Market Comments

February 14, 2008


TSP Fund share prices as of: 02/13/08
Fund - G Fund F Fund C Fund S Fund I Fund
12.33 12.10 15.46 18.75 22.12
$  Change - +0.00 -0.01 +0.22 +0.32 +0.11
% Chg day - +0.00% -0.08% +1.44% +1.74% +0.50%
% Chg 2008 - +0.41% +1.42% -6.64% -5.26% -10.66%
  L2040 L2030 L2020 L2010 L Income
17.14 16.50 15.92 15.10 13.33
$  Change - +0.17 +0.14 +0.11 +0.06 +0.03
% Chg day - +1.00% +0.86% +0.70% +0.40% +0.23%
% Chg 2008 - -6.03% -5.23% -4.38% -2.33% -1.04%

Today's Comments (Short Term Outlook)                             Printer friendly
New trend?  Not yet

The market had a nice showing yesterday following through on Tuesday's rally with more impressive gains.

On Tuesday we talked about the market being due for a break out, up or down, from the tight trading range.  Right on queue, we got the break to the upside.  We talked about seeing a gain in the 5% range before possibly reversing - as we have seen since this correction started in October.  So far the major indices, S&P, Nasdaq, and Dow, are up between 2% to 2.5%, since that breakout, but closer to 3.5% from last week's low. 

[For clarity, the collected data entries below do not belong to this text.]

Lemma session_onclose_inflight close_does t s :
  Sessions.inflight (Sessions.exec (Sessions.session_onclose close_does t) s)
  = Sessions.inflight s.
Proof.
  unfold Sessions.exec, Sessions.session_onclose, bind at 1, gets at 1.
  destruct (Js.truthy_str (Sessions.sessionIdOf t s)); [|reflexivity].
  set (sid := default "" (Sessions.sessionIdOf t s)).
  unfold bind at 1, gets at 1. unfold bind at 1.
  set (s1 := snd (when_some (Sessions.sessionTimers s !! sid) Sessions.clearTimeout s)).
  assert (Hw : when_some (Sessions.sessionTimers s !! sid) Sessions.clearTimeout s
               = (Returned tt, s1)).
  { subst s1. destruct (Sessions.sessionTimers s !! sid); reflexivity. }
  rewrite Hw.
  unfold bind at 1, modify at 1. unfold bind at 1, modify at 1. unfold bind at 1.
  destruct (swallowed_close close_does t
              (Sessions.set_sessions (delete sid) (Sessions.set_sessionTimers (delete sid) s1)))
    as [s' [-> Hs']].
  unfold Sessions.console_log, modify.
  destruct Hs' as [->|[->|[tr [Htr ->]]]]; simpl; subst s1;
    destruct (Sessions.sessionTimers s !! sid); reflexivity.
Qed.

Lemma post_begin_files FORCE_JSON req s :
  files_request FORCE_JSON (Sessions.post_begin FORCE_JSON req) req s.
Proof.
  unfold files_request, Sessions.post_begin, try_catch, bind at 1.
  unfold Sessions.sessionFor.
  destruct (Js.truthy_str _); unfold gets, ret at 1.
  - destruct (Sessions.sessions s !! _) as [t|].
    + unfold bind at 1, gets. unfold bind.
      destruct (touch_step (Sessions.sessionIdOf t s) t s) as [s' [-> ->]].
      eexists _, _. split; [reflexivity|]. split; [apply touchSession_inflight|].
      right. reflexivity.
    + destruct (negb _); simpl; eexists _, _; (split; [reflexivity|]);
        (split; [reflexivity|]); right; reflexivity.
  - destruct (negb _); simpl; eexists _, _; (split; [reflexivity|]);
      (split; [reflexivity|]); right; reflexivity.
Qed.

Lemma session_begin_files FORCE_JSON req s :
  files_request FORCE_JSON (Sessions.session_begin req) req s.
Proof.
  unfold files_request, Sessions.session_begin, try_catch, bind at 1.
  unfold Sessions.sessionFor.
  destruct (Js.truthy_str _); unfold gets, ret at 1;
    [|eexists _, _; split; [reflexivity|]; split; [reflexivity|]; left; reflexivity].
  destruct (Sessions.sessions s !! _) as [t|];
    [|eexists _, _; split; [reflexivity|]; split; [reflexivity|]; left; reflexivity].
  unfold bind at 1, gets. unfold bind.
  destruct (touch_step (Sessions.sessionIdOf t s) t s) as [s' [-> ->]].
  eexists _, _. split; [reflexivity|]. split; [apply touchSession_inflight|].
  left. reflexivity.
Qed.

Lemma post_handled_files FORCE_JSON ex s :
  files_request FORCE_JSON (Sessions.post_handled ex) (Sessions.ex_request ex) s.
Proof.
  unfold files_request, Sessions.post_handled, try_catch.
  destruct (Sessions.ex_transport ex) as [t|];
    [|eexists _, _; split; [reflexivity|]; split; [reflexivity|]; left; reflexivity].
  unfold bind, gets.
  destruct (touch_step (Sessions.sessionIdOf t s) t s) as [s' [-> ->]].
  eexists _, _. split; [reflexivity|]. split; [apply touchSession_inflight|].
  left. reflexivity.
Qed.
Lemma parseTmuxId_reject (C : Z) (buf : list Z) (ok : bool) :
  (length buf < 2)%nat \/ nth 0 buf 0 <> C ->
  parseTmuxId C buf ok = if ok then (Some (-2), Some false) else (None, None).
Proof.
  intros H. unfold parseTmuxId.
  assert (H1 : Nat.leb 2 (length buf) && (nth 0 buf 0 =? C) = false).
  { destruct H as [H|H].
    - apply andb_false_iff. left. apply Nat.leb_gt. lia.
    - apply andb_false_iff. right. now apply Z.eqb_neq. }
  assert (H2 : Nat.eqb (length buf) 2 && (nth 0 buf 0 =? C) && (nth 1 buf 0 =? char "*") = false).
  { destruct H as [H|H].
    - replace (Nat.eqb (length buf) 2) with false; [reflexivity|].
      symmetry. apply Nat.eqb_neq. lia.
    - apply Z.eqb_neq in H. rewrite H. now rewrite andb_false_r. }
  now rewrite H1, H2.
Qed.

(** C7 (as amended): [parseTmuxId<C>] with a non-null [ok] returns -1 and
    sets [ok] for the buffer [<C>*]; returns the decimal value and sets [ok]
    for [<C>] followed by one or more decimal digits whose value fits an
    [int]; returns -2 and clears [ok] for every buffer with fewer than two
    elements or another first element; and for every remaining buffer
    [<C>s] returns what [QString::toInt] makes of [s], with [ok] set to the
    verdict of that conversion. *)
Theorem parseTmuxId_cases (C : Z) (buf : list Z) :
  (buf = [C; char "*"] -> parseTmuxId C buf true = (Some (-1), Some true))
  /\ (forall ds, buf = C :: ds -> ds <> [] -> Forall digit ds ->
        decimalValue ds <= INT_MAX ->
        parseTmuxId C buf true = (Some (decimalValue ds), Some true))
  /\ ((length buf < 2)%nat \/ nth 0 buf 0 <> C ->
        parseTmuxId C buf true = (Some (-2), Some false))
  /\ (forall s, buf = C :: s -> s <> [] -> s <> [char "*"] ->
        parseTmuxId C buf true
        = (Some (fst (QString_toInt s)), Some (snd (QString_toInt s)))).
Proof.
  repeat split.
  - intros ->. apply parseTmuxId_wildcard.
  - intros ds -> Hne Hds Hmax.
    rewrite parseTmuxId_toInt; [|assumption|].
    + now rewrite QString_toInt_digits.
    + intros ->. inversion Hds as [|c r Hc _]; subst.
      unfold digit in Hc. vm_compute in Hc. destruct Hc as [Hc _]. now apply Hc.
  - intros H. now rewrite parseTmuxId_reject.
  - intros s -> Hne Hstar. now apply parseTmuxId_toInt.
Qed.

Lemma parseTmuxId_cases_witness :
  parseTmuxId (char "$") (lit "$12") true = (Some 12, Some true).
Proof.
  refine (proj1 (proj2 (parseTmuxId_cases (char "$") (lit "$12"))) (lit "12") eq_refl _ _ _).
  - discriminate.
  - now apply digits_check.
  - vm_compute; discriminate.
Defined.

(** C7 as stated does not hold: [$-1] is not the wildcard and yields -1 with
    [ok] set; [$+5] is neither form and is accepted; [$2147483648] is [$]
    followed by digits and is rejected. *)
Lemma parseTmuxId_signed_and_overflowing :
  parseTmuxId (char "$") (lit "$-1") true = (Some (-1), Some true)
  /\ lit "$-1" <> [char "$"; char "*"]
  /\ parseTmuxId (char "$") (lit "$+5") true = (Some 5, Some true)
  /\ parseTmuxId (char "$") (lit "$2147483648") true = (Some 0, Some false).
Proof. repeat split; try reflexivity. discriminate. Qed.

(** C10: with a null [ok], the rejecting branch leaves [ret] unassigned, and
    that is what the function returns. *)
Theorem parseTmuxId_null_ok_unassigned :
  parseTmuxId (char "$") [] false = (None, None)
  /\ parseTmuxId (char "$") (lit "$") false = (None, None)
  /\ parseTmuxId (char "$") (lit "@1") false = (None, None).
Proof. repeat split; reflexivity. Qed.

(** ** The payload of [%output] *)

Module OutputFacts.
Import TmuxOutputNotification.

Lemma push_chars_cons (n : t) (cc : Z) (line : list Z) :
  push_chars n (cc :: line) = push_chars (push_char n cc) line.
Proof. reflexivity. Qed.

Lemma push_chars_app (n : t) (l1 l2 : list Z) :
  push_chars n (l1 ++ l2) = push_chars (push_chars n l1) l2.
Proof. apply fold_left_app. Qed.

Lemma push_pane_char (n : t) (cc : Z) :
  arg n = 0 -> cc <> char " " ->
  push_char n cc
  = {| arg := 0; octParse := octParse n; octParseChar := octParseChar n;
       lexBuffer := lexBuffer n ++ [cc]; pane := pane n |}.
Proof.
  intros Ha Hc. unfold push_char. rewrite Ha. cbn [Z.eqb].
  apply Z.eqb_neq in Hc. now rewrite Hc.
Qed.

It's a good start for a bottom formation, but we'll want to see the S&P 500 move above 1396, the high made on February 1.  At that point we'll be able to connect the low made in January with the higher low made last week, and connect the February 1 high with a new high above 1396, to say a new short-term uptrend has been started.  But until then, this is still just a rally within a bear market downtrend. 

The 50-day moving average is coincidentally sitting right at the 1396 area so that could be some serious resistance.

        
                                     Chart provided courtesy of www.decisionpoint.com 

I had hoped to play this rally for a quick gain with the intention of getting out quickly, but the early 200-point gain on Tuesday was too much upside for me to risk getting in.  Had I pulled the trigger I would have been able to capture yesterday's gains, but with resistance so close at hand now, plus the holiday seasonality data, I don't see the risk / reward being favorable at this time.  If we do get a move above 1396, it will be time to buy any pullback with the thinking that we could be in for at least an intermediate-term rally rather than a small 2% to 5% stint.

Let's talk a little strategy.  For arguments sake, lets assume many of you are abiding by the monthly 2 to 3 transfer limit.  If you are on the sideline in the G-fund, and have been since the beginning of the month as I am, you still have your 2 to 3 transfers left.  If you were to buy into the stock funds now for transfer #1, your next transfer (#2) could be a move into either the F-fund or to the G-fund.  If you decided to go into the G-fund, you are done for the month.  If you go into the F-fund, you'll be able to make a 3rd transfer into the G-fund before the month is up.

If you are sitting in the G-fund and decide to make your 1st transfer for February into the F-fund, you can make your second into
the stock funds and still be able to move into the G-fund before month's end.

The situation I did not want to get stuck in was buying stocks early in the month for my 1st transfer, then being sent packing back to the G-fund because of a failed rally.  Then I would not be able to buy into the stock funds again until the following month as I would have used up 2 transfers.  Remember, after 2 transfers you can only move into the G-fund.

So, the TSP is tying our hands and the strategy for timing is being kicked up a notch.  We don't want to act hastily on emotion and use up our transfers.  That is why I keep looking to the charts for breakouts, a change in trend, support, etc. 

Speaking of the F-fund, the AGG is back down toward the 50-day moving average, which has been a decent area to be a buyer.  As I mentioned above, if you haven't used up any transfers, going into the F-fund here could give you some upside potential while keeping your powder dry in case the stock market does confirm an intermediate-term bottom.


                                    Chart provided courtesy of www.decisionpoint.com 

I don't want to wave the white flag just yet on theses proposed trading limits, but judging by the number of emails I get on the subject, many of you are not wanting to play any games with testing the limits.  Some have told me they will test the waters to see what happens if they go over three.  Some have not changed their trading habits at all.  I just want to proceed as if most of you are slowing down your trades based on the proposal.  That is probably smart, but the fight is not over yet so don't completely give up. 
I am still supporting the efforts of www.tspshareholder.org because as our T-shirt slogan says, friends don't let friend by and hold.

Bottom line:  The market is acting well but must prove itself.  I am still proceeding cautiously.  I know the Ebbchart System picked up some nice gains calling the recent bottom pretty well, but I don't know how long it will stay in stocks.  Additionally, Trader Fred's system has not fully embraced this rally; for the short-term, anyway.  It is a tough call.

That's all for today.  See you back here tomorrow.